Role of electrode buffer layers in organic solar cells Takeaki Sakurai,1,2 Shenghao Wang,1 Susumu Toyoshima,1 Katsuhiro Akimoto1 1
Institute of Applied Physics, University of Tsukuba, Tsukuba, Japan 2 JST-PRESTO, Saitama, Japan
[email protected]
Abstract—A systematic study on the energy level alignment, electron doping, and exciton quenching at interfaces between bathocuproine (BCP) buffer layers and various types of metal cathodes in organic solar cells (OSCs) was carried out by performing ultraviolet photoelectron spectroscopy (UPS), electronic conductivity, and photoluminescence (PL) measurements. Suppression of energy losses, such as low contact resistance and reduction of exciton quenching, were found at the metal cathodes with the BCP buffer layers. Impact of buffer/cathode interface properties on the performance of OSCs is discussed in detail. Keywords-organic solar cells; buffer layer; energy level alignment; exciton quenching
I.
INTRODUCTION
An interaction at organic buffer layer/metal cathode interfaces influences its energy level alignment and carrier injection probability, hence it affects performance of OSCs.
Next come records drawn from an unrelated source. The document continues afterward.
Lemma take_append_ok c k v c' :
  cluster_ok c -> append_calls c !! k = Some v ->
  (forall s resp t n, servers c !! ac_from v = Some s -> ac_resp v = Some resp ->
     sv_pos s = Campaigning t n -> ar_Term resp <= currentTerm (sv_node s)) ->
  take_append c k v = Ok c' -> cluster_ok c'.
Proof.
  intros Hc Hk Hord. unfold take_append.
  assert (append_call_ok c v) as Hv by (apply Hc; by eapply list_elem_of_lookup_2).
  destruct (ac_resp v) as [resp|] eqn:Er; [|by intros [= <-]].
  destruct (ac_taken v); [by intros [= <-]|]. intros (c1 & E & [= <-])%obind_Ok.
  destruct (req_entries _ (ak_req _ _ Hv)) as [Hes Hlt].
  assert (cluster_ok c1 /\ append_calls c1 = append_calls c /\ elected c1 = elected c) as (Hc1 & Ea & Ee).
  { unfold at_node, at_server in E. destruct (servers c !! ac_from v) as [s|] eqn:Hs; [|by injection E as <-].
    apply obind_Ok in E as (s' & E & [= <-]). split; [|done]. destruct (co_servers _ Hc _ _ Hs) as [_ Hok].
    apply (calm_step c (ac_from v) s); [done|done| |apply Hc].
    apply (at_node_calm _ s (fun r => replicate_response r (ac_peer v) (ae_Entries (ac_req v)) (Some resp)));
      [done| |exact E]. simpl. intros r' E'. split.
    - apply (response_moves (sv_node s) (ac_peer v) (ae_Entries (ac_req v)) resp); try done; try apply Hok.
      by apply (ak_resp _ _ Hv).
    - intros t n Hp. pose proof (so_inv _ _ _ Hok) as ([l Hl] & Hpk & _).
      eapply response_term; [exact Hl|exact Hpk|exact Hes| |exact E']. by eapply Hord. }
  eapply appends_changed; [done..|]. intros u Hu.
  assert (append_call_ok c u) as Hcu.
  { rewrite Ea in Hu. destruct (elem_of_insert _ _ _ _ Hu) as [->|Hin]; [|by apply Hc].
    destruct Hv. split; try done. intros ? [= <-]. auto. }
  apply (append_call_mono c); [|done]. by rewrite Ee.
Qed.

Lemma restarted_ok c id s f :
  StableStoreReliable S -> cluster_ok c -> servers c !! id = Some s ->
  cluster_ok (set_appends (set_server c id (restart s f)) (forget_appends id (append_calls c))).
Proof.
  intros Hrel Hc Hs. destruct (co_servers _ Hc _ _ Hs) as [Hid Hok].
  destruct (restart_cases members id s f Hrel Hok) as (Hok' & Et & Ev & El & Hp).
  apply (calm_step c id s (restart s f)); try done.
  - split; [done|]. split; [by intros t n Hn; destruct (Hp t n)|]. right. split_and!; [done|by right|done].
  - intros k (u & -> & Hu)%list_elem_of_fmap. destruct (co_appends _ Hc u Hu). by case_bool_decide; split.
Qed.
The electrical properties at organic buffer layer/metal cathode interfaces have been widely investigated recently [1]. However, the role of the buffer layer of OSCs is still unclear. In this study, we have investigated interactions between BCP (fig.1) buffer layers and metal cathodes to clarify the mechanisms for the improvement of the electrical properties of OSCs.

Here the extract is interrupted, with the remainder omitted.